= Beginning of Section =

Module Exchange.
Import Platforms Route Page.

(** [JSON.stringify({ query, platforms })] as the route decodes it. *)
Definition request_body (q : string) (ps : list PlatformId) : Json :=
  JObj [("query", JStr q);
        ("platforms", JArr (map (fun p => JStr (platform_name p)) ps))].

(** [response.ok]: the status is in the range 200 to 299. *)
Definition response_ok (r : HttpResponse) : bool :=
  (200 <=? status r)%nat && (status r <=? 299)%nat.

(** How the page sees a response of the route: with [response.ok] it
    takes the body for the data; otherwise it reads the [error] field of
    the body, which a data body does not have.  A body [{ error }] under
    an ok status is not a [SearchResponse] and has no reading here. *)
Definition reply_of (r : HttpResponse) : option Reply :=
  match body r, response_ok r with
  | BodyData d, true => Some (Ok d)
  | BodyData _, false => Some (NotOk None)
  | BodyError e, false => Some (NotOk (Some e))
  | BodyError _, true => None
  end.

Section Served.

Variable parseSearchRequest : Json -> Completion SearchRequest.
Variable searchAcrossPlatforms : SearchRequest -> Completion SearchResponse.

(** The request of the page answered by [POST], as the page reads the
    answer. *)
Definition answer (q : string) (ps : list PlatformId) : option Reply :=
  match (POST parseSearchRequest searchAcrossPlatforms
           (Normal (request_body q ps)) []).1 with
  | Normal resp => reply_of resp
  | Throw _ => None
  end.

(** A submission of the form carried through: the guard, the request
    answered by the route, and the handler resumed with the answer. *)
Definition submit_and_settle (st : State) (w : Browser) : State * Browser :=
  let (st1, w1) := handleSubmit st w in
  if falsy (trim (st_query st)) then (st1, w1)
  else
    match selectedPlatforms st with
    | [] => (st1, w1)
    | _ :: _ =>
        match answer (trim (st_query st)) (selectedPlatforms st) with
        | Some reply =>
            let st2 := handleSubmit_settled reply st1 in
            match reply with
            | Ok _ => (st2, saveHistory (history st2) w1)
            | _ => (st2, w1)
            end
        | None => (st1, w1)
        end
    end.

End Served.

End Exchange.

(* ===================================================================== *)
(** * Properties *)
(* ===================================================================== *)

(** ** The ranker *)

Module RankerFacts.
Import Platforms.

Lemma before_spec (a b : Result) :
  before a b <->
  (score b <= score a)%Q
  /\ ((score a == score b)%Q ->
      precedence (platform a) <= precedence (platform b)).
Proof.
  unfold before, outranks.
  destruct (score a ?= score b)%Q eqn:E.
  - apply Qeq_alt in E. rewrite Nat.ltb_ge. split.
    + intros H. split; [rewrite E; apply Qle_refl | auto].
    + intros [_ H]. auto.
  - apply Qlt_alt in E. split; [discriminate|].
    intros [H _]. exfalso. exact (Qlt_not_le _ _ E H).
  - apply Qgt_alt in E. split; [|reflexivity].
    intros _. split; [apply Qlt_le_weak; exact E|].
    intros H. rewrite H in E. exfalso. exact (Qlt_irrefl _ E).
Qed.

Lemma before_trans (a b c : Result) : before a b -> before b c -> before a c.
Proof.
  rewrite !before_spec. intros [Hab Tab] [Hbc Tbc]. split.
  - eapply Qle_trans; eassumption.
  - intros Hac.
    assert (Eab : (score a == score b)%Q).
    { apply Qle_antisym; [rewrite Hac|]; assumption. }
    assert (Ebc : (score b == score c)%Q) by (rewrite <- Eab; exact Hac).
    specialize (Tab Eab). specialize (Tbc Ebc). lia.
Qed.

Lemma outranks_before (a b : Result) : outranks a b = true -> before a b.
Proof.
  unfold before, outranks. rewrite <- (Qcompare_antisym (score b) (score a)).
  destruct (score b ?= score a)%Q; simpl; try discriminate; [|reflexivity].
  rewrite Nat.ltb_lt, Nat.ltb_ge. lia.
Qed.

Lemma tied_not_outranks (s : Q) (p : PlatformId) (a b : Result) :
  tied s p a = true -> tied s p b = true -> outranks a b = false.
Proof.
  unfold tied. rewrite !andb_true_iff, !bool_decide_eq_true.
  intros [Ha Pa] [Hb Pb]. apply Qeq_bool_iff in Ha, Hb.
  unfold outranks.
  assert (E : (score b ?= score a)%Q = Eq).
  { apply Qeq_alt. rewrite Ha, Hb. reflexivity. }
  rewrite E, Pa, Pb. apply Nat.ltb_irrefl.
Qed.

Lemma insert_ranked_Forall (P : Result -> Prop) (x : Result) (l : list Result) :
  P x -> Forall P l -> Forall P (insert_ranked x l).
Proof.
  intros Hx. induction 1 as [|y l Hy Hl IH]; simpl.
  - repeat constructor; assumption.
  - destruct (outranks y x); repeat constructor; assumption.
Qed.

Lemma insert_ranked_sorted (x : Result) (l : list Result) :
  StronglySorted before l -> StronglySorted before (insert_ranked x l).
Proof.
  induction 1 as [|y l Hl IH Hy]; simpl.
  - repeat constructor.
  - destruct (outranks y x) eqn:E.
    + constructor; [exact IH|].
      apply insert_ranked_Forall; [apply outranks_before; exact E | exact Hy].
    + constructor; [constructor; assumption|].
      constructor; [exact E|].
      eapply Forall_impl; [exact Hy|].
      intros z Hz. eapply before_trans; [exact E | exact Hz].
Qed.

Lemma rank_sorted (l : list Result) : StronglySorted before (rank l).
Proof.
  induction l as [|x l IH]; simpl; [constructor|].
  apply insert_ranked_sorted, IH.
Qed.
Lemma encode_utf8_raises s e : encode_utf8 s = Raised e -> e = UnicodeEncodeError.
Proof.
  induction s as [|c r IH]; cbn [encode_utf8]; [discriminate|].
  unfold utf8_char.
  repeat match goal with
         | |- context [if ?b then _ else _] => destruct b
         end; cbn [bind]; try congruence;
    destruct (encode_utf8 r); cbn [bind]; try congruence; intros H; apply IH; congruence.
Qed.

Lemma from_payload_cases (payload : Dict.dict ustr) :
  match Dict.get payload (str "rx"), Dict.get payload (str "ry"),
        Dict.get payload (str "s") with
  | Some x, Some y, Some z =>
    match int16 x, int16 y, int16 z with
    | Returned rx, Returned ry, Returned s =>
      from_payload payload = Returned {| rx := rx; ry := ry; s := s |}
    | _, _, _ => from_payload payload = Raised ValueError
    end
  | _, _, _ => from_payload payload = Raised ValueError
  end.
Proof.
  unfold from_payload, Dict.getitem.
  destruct (Dict.get payload (str "rx")) as [x|]; [|destruct (Dict.get payload (str "ry")) as [y|]; [destruct (Dict.get payload (str "s"))|]; reflexivity].
  cbn [bind]. destruct (int16 x) as [rx|e1] eqn:E1.
  - cbn [bind]. destruct (Dict.get payload (str "ry")) as [y|]; [|reflexivity].
    cbn [bind]. destruct (int16 y) as [ry|e2] eqn:E2.
    + cbn [bind]. destruct (Dict.get payload (str "s")) as [z|]; [|reflexivity].
      cbn [bind]. destruct (int16 z) as [s|e3] eqn:E3; [reflexivity|].
      apply int16_raises in E3. subst e3. reflexivity.
    + apply int16_raises in E2. subst e2.
      destruct (Dict.get payload (str "s")) as [z|]; [|reflexivity].
      destruct (int16 z); reflexivity.
  - apply int16_raises in E1. subst e1.
    destruct (Dict.get payload (str "ry")) as [y|]; [|reflexivity].
    destruct (Dict.get payload (str "s")) as [z|]; [|reflexivity].
    destruct (int16 y); [destruct (int16 z)|]; reflexivity.
Qed.

Lemma from_payload_raises payload e : from_payload payload = Raised e -> e = ValueError.
Proof.
  pose proof (from_payload_cases payload) as H.
  destruct (Dict.get payload (str "rx")); [|congruence].
  destruct (Dict.get payload (str "ry")); [|congruence].
  destruct (Dict.get payload (str "s")); [|congruence].
  destruct (int16 u); [|congruence]. destruct (int16 u0); [|congruence].
  destruct (int16 u1); congruence.
Qed.

(** X1. [SchnorrProof.from_payload] returns a proof exactly when the
    three keys rx, ry and s are present and each holds a hexadecimal
    integer literal, whose values it returns; in every other case it
    raises [ValueError], never [KeyError]. *)
Theorem from_payload_outcome (payload : Dict.dict ustr) :
  (forall e, from_payload payload = Raised e -> e = ValueError)
  /\ (forall proof,
         from_payload payload = Returned proof <->
         exists x y z,
           Dict.get payload (str "rx") = Some x /\ int16 x = Returned (rx proof)
           /\ Dict.get payload (str "ry") = Some y /\ int16 y = Returned (ry proof)
           /\ Dict.get payload (str "s") = Some z /\ int16 z = Returned (s proof)).
Proof.
  split; [apply from_payload_raises|].
  intros proof. pose proof (from_payload_cases payload) as H. split.
  - intros Hp. rewrite Hp in H.
    destruct (Dict.get payload (str "rx")) as [x|]; [|discriminate].
    destruct (Dict.get payload (str "ry")) as [y|]; [|discriminate].
    destruct (Dict.get payload (str "s")) as [z|]; [|discriminate].
    exists x, y, z.
    destruct (int16 x); [|discriminate]. destruct (int16 y); [|discriminate].
    destruct (int16 z); [|discriminate].
    injection H as E. subst proof. cbn. tauto.
  - intros (x & y & z & Hx & Ex & Hy & Ey & Hz & Ez).
    rewrite Hx, Hy, Hz, Ex, Ey, Ez in H. rewrite H. now destruct proof.
Qed.

Lemma challenge_raises proof commitment document_id context cb e :
  fromhex commitment = Returned cb ->
  challenge C proof commitment document_id context = Raised e ->
  (e = OverflowError
   /\ (rx proof < 0 \/ 2 ^ 256 <= rx proof \/ ry proof < 0 \/ 2 ^ 256 <= ry proof))
  \/ (e = UnicodeEncodeError
      /\ (encode_utf8 document_id = Raised UnicodeEncodeError
          \/ encode_utf8 context = Raised UnicodeEncodeError)).
Proof.
  intros Hc. unfold challenge. rewrite Hc. cbn [bind]. unfold to_bytes.
  destruct ((rx proof <? 0) || (2 ^ (8 * Z.of_nat 32) <=? rx proof)) eqn:Ex.
  { cbn [bind]. intros H. left. split; [congruence|].
    change (2 ^ (8 * Z.of_nat 32)) with (2 ^ 256) in Ex. lia. }
  cbn [bind].
  destruct ((ry proof <? 0) || (2 ^ (8 * Z.of_nat 32) <=? ry proof)) eqn:Ey.
  { cbn [bind]. intros H. left. split; [congruence|].
    change (2 ^ (8 * Z.of_nat 32)) with (2 ^ 256) in Ey. lia. }
  cbn [bind].
  destruct (encode_utf8 document_id) as [db|e1] eqn:E1.
  - cbn [bind]. destruct (encode_utf8 context) as [xb|e2] eqn:E2; [discriminate|].
    cbn [bind]. intros H. right. apply encode_utf8_raises in E2. subst e2.
    split; [congruence|now right].
  - cbn [bind]. intros H. right. apply encode_utf8_raises in E1. subst e1.
    split; [congruence|now left].
Qed.
Definition account_info (self : Client)
    (account representative weight pending : value) : M value :=
  let payload :=
    VDict (account_info_payload account representative weight pending) in
  let* resp := call self (VStr "account_info") payload in
  lift (for_in account_info_keys
          (λ key resp,
             try present := Py.contains key resp in
             if present
             then try v := Py.getitem resp key in
                  try n := Py.int v in
                  Py.setitem resp key (VInt n)
             else Ok resp)
          resp).

Definition account_create (self : Client) (wallet : value) : M value :=
  let wallet := preprocess_wallet wallet in
  let payload := VDict {[ "wallet" := wallet ]} in
  let* resp := call self (VStr "account_create") payload in
  lift (Py.getitem resp "account").

Definition account_get (self : Client) (key : value) : M value :=
  let key := preprocess_public_key key in
  let payload := VDict {[ "key" := key ]} in
  let* resp := call self (VStr "account_get") payload in
  lift (Py.getitem resp "account").

(** The loop assigns to the entries of [history] in place, so the list
    returned holds the updated entries.  The loop body raises on every
    element that is not a dict, so a [history] that is not a list comes
    back only when it has no element. *)
Definition account_history (self : Client) (account count : value)
  : M value :=
  let account := preprocess_account account in
  let* count := lift (preprocess_int count) in
  let payload := VDict (<["count" := count]> {[ "account" := account ]}) in
  let* resp := call self (VStr "account_history") payload in
  lift (try h := Py.get resp "history" in
        let history := Py.or_ h (VList []) in
        try entries := Py.iter history in
        try entries := for_each_update entries
                         (λ entry,
                            try v := Py.getitem entry "amount" in
                            try n := Py.int v in
                            Py.setitem entry "amount" (VInt n)) in
        Ok (match history with
            | VList _ => VList entries
            | _ => history
            end)).

Definition account_list (self : Client) (wallet : value) : M value :=
  let wallet := preprocess_wallet wallet in
  let payload := VDict {[ "wallet" := wallet ]} in
  let* resp := call self (VStr "account_list") payload in
  lift (try accounts := Py.get resp "accounts" in
        Ok (Py.or_ accounts (VList []))).

Definition version_keys : list string := ["rpc_version"; "store_version"].

Definition version (self : Client) : M value :=
  let* resp := call self (VStr "version") VNone in
  lift (for_in version_keys
          (λ key resp,
             try v := Py.getitem resp key in
             try n := Py.int v in
             Py.setitem resp key (VInt n))
          resp).

Definition stop (self : Client) : M value :=
  let* resp := call self (VStr "stop") VNone in
  lift (try b := Py.contains "success" resp in Ok (VBool b)).

End client.

(** ** Responses of a simulated node *)

Definition example_account : value :=
  VStr "xrb_3e3j5tkog48pnny9dmfzj1r16pg8t1e76dz5tmac6iq689wyjfpi00000000".

Definition example_wallet : value :=
  VStr "000D1BAEC8EC208142C99059B393051BAC8380F9B5A2E6B2489A277D81789F3F".

Definition balance_response : gmap string value :=
  <["balance" := VStr "10000"]> {[ "pending" := VStr "10000" ]}.

Definition info_response : gmap string value :=
  <["frontier" :=
      VStr "FF84533A571D953A596EA401FD41743AC85D04F406E76FDE4408EAED50B473C5"]>
  (<["balance" := VStr "235580100176034320859259343606608761791"]>
  (<["modified_timestamp" := VStr "1501793775"]>
  {[ "block_count" := VStr "33" ]})).

Definition history_entry : gmap string value :=
  <["hash" :=
      VStr "000D1BAEC8EC208142C99059B393051BAC8380F9B5A2E6B2489A277D81789F3F"]>
  (<["type" := VStr "receive"]>
  (<["account" := example_account]>
  {[ "amount" := VStr "100000000000000000000000000000000" ]})).

Definition history_response : gmap string value :=
  {[ "history" := VList [VDict history_entry] ]}.

Definition version_response : gmap string value :=
  <["rpc_version" := VStr "1"]>
  (<["store_version" := VStr "10"]>
  {[ "node_vendor" := VStr "X" ]}).

Definition stop_response : gmap string value :=
  {[ "success" := VStr "" ]}.

Definition null_lists_response : gmap string value :=
  <["history" := VNone]> {[ "accounts" := VNone ]}.

Definition error_response : gmap string value :=
  {[ "error" := VStr "Account not found" ]}.

Definition block_count_response : gmap string value :=
  {[ "block_count" := VStr "19" ]}.

Definition create_response : gmap string value :=
  {[ "account" := example_account ]}.

Definition list_response : gmap string value :=
  {[ "accounts" := VList [example_account] ]}.

Definition entry_without_amount : gmap string value :=
  {[ "type" := VStr "receive" ]}.

Definition bad_history_response : gmap string value :=
  {[ "history" := VList [VDict history_entry; VDict entry_without_amount] ]}.

Definition text_history_response : gmap string value :=
  {[ "history" := VStr "none" ]}.

Definition bad_info_response : gmap string value :=
  <["balance" := VStr "unknown"]> {[ "block_count" := VStr "33" ]}.

Definition info_converted : gmap string value :=
  <["balance" := VInt 235580100176034320859259343606608761791]>
  (<["modified_timestamp" := VInt 1501793775]>
  (<["block_count" := VInt 33]> info_response)).

Definition balance_converted : gmap string value :=
  <["balance" := VInt 10000]> {[ "pending" := VInt 10000 ]}.

(** ** Running the model *)

Example int_of_string_examples :
  Py.int_of_string "10" = Some 10 ∧
  Py.int_of_string " -42 " = Some (-42) ∧
  Py.int_of_string "+1_000" = Some 1000 ∧
  Py.int_of_string "1__0" = None ∧
  Py.int_of_string "_1" = None ∧
  Py.int_of_string "1_" = None ∧
  Py.int_of_string "" = None ∧
  Py.int_of_string "-" = None ∧
  Py.int_of_string "1 0" = None ∧
  Py.int_of_string "235580100176034320859259343606608761791"
    = Some 235580100176034320859259343606608761791 ∧
  Py.int_of_string "Account not found" = None.
Proof. repeat split; vm_compute; reflexivity. Qed.

Example int_of_string_control_characters :
  Py.int_of_string (String (ascii_of_nat 9) "10") = Some 10 ∧
  Py.int_of_string (String (ascii_of_nat 11) "10") = Some 10 ∧
  Py.int_of_string (String (ascii_of_nat 12) "10") = Some 10 ∧
  Py.int_of_string (String (ascii_of_nat 28) "10") = None ∧
  Py.int_of_string (String (ascii_of_nat 29) "10") = None ∧
  Py.int_of_string (String (ascii_of_nat 30) "10") = None ∧
  Py.int_of_string (String (ascii_of_nat 31) "10") = None.
Proof. repeat split; vm_compute; reflexivity. Qed.

Example str_of_int_examples :
  Py.str_of_int 0 = "0" ∧ Py.str_of_int 1 = "1" ∧ Py.str_of_int (-120) = "-120".
Proof. repeat split; reflexivity. Qed.

Example version_example :
  version (simulated_client (VDict version_response))
  = ([ {| url := "http://localhost:7076";
          body := VDict {[ "action" := VStr "version" ]} |} ],
     Ok (VDict (<["rpc_version" := VInt 1]>
               (<["store_version" := VInt 10]>
               {[ "node_vendor" := VStr "X" ]})))).
Proof. vm_compute. reflexivity. Qed.

Example account_info_weight_example :
  (@account_info raw_models (simulated_client (VDict info_response))
     example_account (VBool false) (VBool true) (VBool false))
  = ([ {| url := "http://localhost:7076";
          body := VDict (<["action" := VStr "account_info"]>
                        (<["weight" := VStr "true"]>
                         {[ "account" := example_account ]})) |} ],
     Ok (VDict (<["balance" := VInt 235580100176034320859259343606608761791]>
               (<["modified_timestamp" := VInt 1501793775]>
               (<["block_count" := VInt 33]> info_response))))).
Proof. vm_compute. reflexivity. Qed.

Example account_history_example :
  (@account_history raw_models (simulated_client (VDict history_response))
     example_account (VStr " 01 ")).2
  = Ok (VList [VDict (<["amount" := VInt 100000000000000000000000000000000]>
                        history_entry)]).
Proof. vm_compute. reflexivity. Qed.

Example account_history_bad_count_example :
  @account_history raw_models (simulated_client (VDict history_response))
    example_account (VStr "one")
  = ([], Raise ValueError).
Proof. vm_compute. reflexivity. Qed.

Example account_block_count_missing_example :
  (@account_block_count raw_models (simulated_client (VDict error_response))
     example_account).2
  = Raise KeyError.
Proof. vm_compute. reflexivity. Qed.

Example stop_examples :
  (stop (simulated_client (VDict stop_response))).2 = Ok (VBool true) ∧
  (stop (simulated_client (VDict error_response))).2 = Ok (VBool false) ∧
  (stop (simulated_client (VList [VStr "success"]))).2 = Ok (VBool true) ∧
  (stop (simulated_client VNone)).2 = Raise TypeError.
Proof. repeat split. Qed.

Example int_examples :
  Py.int (VBool true) = Ok 1 ∧
  Py.int (VFloat (S754_finite true 15 (-2))) = Ok (-3) ∧
  Py.int (VFloat (S754_finite false 5 3)) = Ok 40 ∧
  Py.int VNone = Raise TypeError ∧
  Py.int (VList []) = Raise TypeError.
Proof. repeat split. Qed.

(** ** Facts about the builtins *)

Lemma or_dict_empty (d : gmap string value) :
  Py.or_ (VDict d) (VDict ∅) = VDict d.
Proof.
  unfold Py.or_; simpl.
  destruct (Nat.eqb_spec (size d) 0) as [Hsz|Hsz]; simpl; [|done].
  apply map_size_empty_iff in Hsz. by subst.
Qed.

Lemma or_falsy (v w : value) : Py.truthy v = false → Py.or_ v w = w.
Proof. unfold Py.or_. by intros ->. Qed.

Lemma preprocess_strbool_truthy (v : value) :
  Py.truthy v = true → preprocess_strbool v = VStr "true".
Proof. unfold preprocess_strbool, Py.and_, Py.or_. by intros ->. Qed.

Lemma preprocess_strbool_falsy (v : value) :
  Py.truthy v = false → preprocess_strbool v = VStr "false".
Proof.
  intros Hv. unfold preprocess_strbool, Py.and_. rewrite Hv.
  by apply or_falsy.
Qed.

(** ** [int(str(n))] is [n] *)













(** ** Facts about [call] *)

Lemma call_dict (self : Client) (action : value) (d : gmap string value) :
  call self action (VDict d)
  = ([ {| url := host self; body := VDict (<["action" := action]> d) |} ],
     reply self (VDict (<["action" := action]> d))).
Proof.
  unfold call, reply. rewrite or_dict_empty. simpl.
  unfold session_post. simpl.
  by destruct (post _ _ _).
Qed.

Lemma call_none (self : Client) (action : value) :
  call self action VNone
  = ([ {| url := host self; body := VDict {[ "action" := action ]} |} ],
     reply self (VDict {[ "action" := action ]})).
Proof.
  unfold call, reply. simpl. unfold session_post. simpl.
  by destruct (post _ _ _).
Qed.

Lemma reply_node_returns (self : Client) (resp params : value) :
  node_returns self resp → reply self params = Ok resp.
Proof. intros Hn. apply Hn. Qed.

Lemma simulated_node_returns (resp : value) :
  node_returns (simulated_client resp) resp.
Proof. by intros params. Qed.

(** ** The dict comprehension of [account_balance] *)

Lemma as_int_ok (v : value) (n : Z) : Py.int v = Ok n → as_int v = VInt n.
Proof. unfold as_int. by intros ->. Qed.

Lemma for_in_int_items_ok (its : list (string * value))
    (acc : gmap string value) :
  Forall (λ kv, ∃ n, Py.int kv.2 = Ok n) its →
  for_in its int_item acc
  = Ok (foldl (λ d kv, <[kv.1 := as_int kv.2]> d) acc its).
Proof.
  intros Hall. revert acc.
  induction Hall as [|kv its [n Hn] _ IH]; intros acc; simpl; [done|].
  rewrite Hn. simpl. rewrite IH. by rewrite (as_int_ok _ _ Hn).
Qed.
(** The only reminder of [alice] fires. *)
Lemma fired_callback_keeps_its_record_witness :
  expire 0 (run_adds [(t0, buyMilk)] emptyWorld)
    = Some (buyMilk, wFiring) /\
  findExact (userID buyMilk) (expiration buyMilk)
    (reminders (rmState (run_adds [(t0, buyMilk)] emptyWorld))) = FoundAt 0 /\
  timers (rmState (run_adds [(t0, buyMilk)] emptyWorld)) !! 0 = Some 0 /\
  (fire 0 (run_adds [(t0, buyMilk)] emptyWorld)
     = Some (Returns false wFiring [Send buyMilk; Log msgTriggering]) /\
   rmState wFiring = rmState (run_adds [(t0, buyMilk)] emptyWorld) /\
   WriteTo (rmState wFiring) = WriteTo (rmState (run_adds [(t0, buyMilk)] emptyWorld))).
Proof.
  assert (expire 0 (run_adds [(t0, buyMilk)] emptyWorld) = Some (buyMilk, wFiring))
    as He by (vm_compute; reflexivity).
  assert (findExact (userID buyMilk) (expiration buyMilk)
    (reminders (rmState (run_adds [(t0, buyMilk)] emptyWorld))) = FoundAt 0)
    as Hf by (vm_compute; reflexivity).
  assert (timers (rmState (run_adds [(t0, buyMilk)] emptyWorld)) !! 0 = Some 0)
    as Ht by (vm_compute; reflexivity).
  split; [exact He|]. split; [exact Hf|]. split; [exact Ht|].
  exact (fired_callback_keeps_its_record 0 _ buyMilk wFiring 0 He Hf Ht).
Defined.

= End of Section =

Task to complete
Within the records above, each line containing "Variable" is to be returned.

Solution to the exercise
Variable parseSearchRequest : Json -> Completion SearchRequest.
Variable searchAcrossPlatforms : SearchRequest -> Completion SearchResponse.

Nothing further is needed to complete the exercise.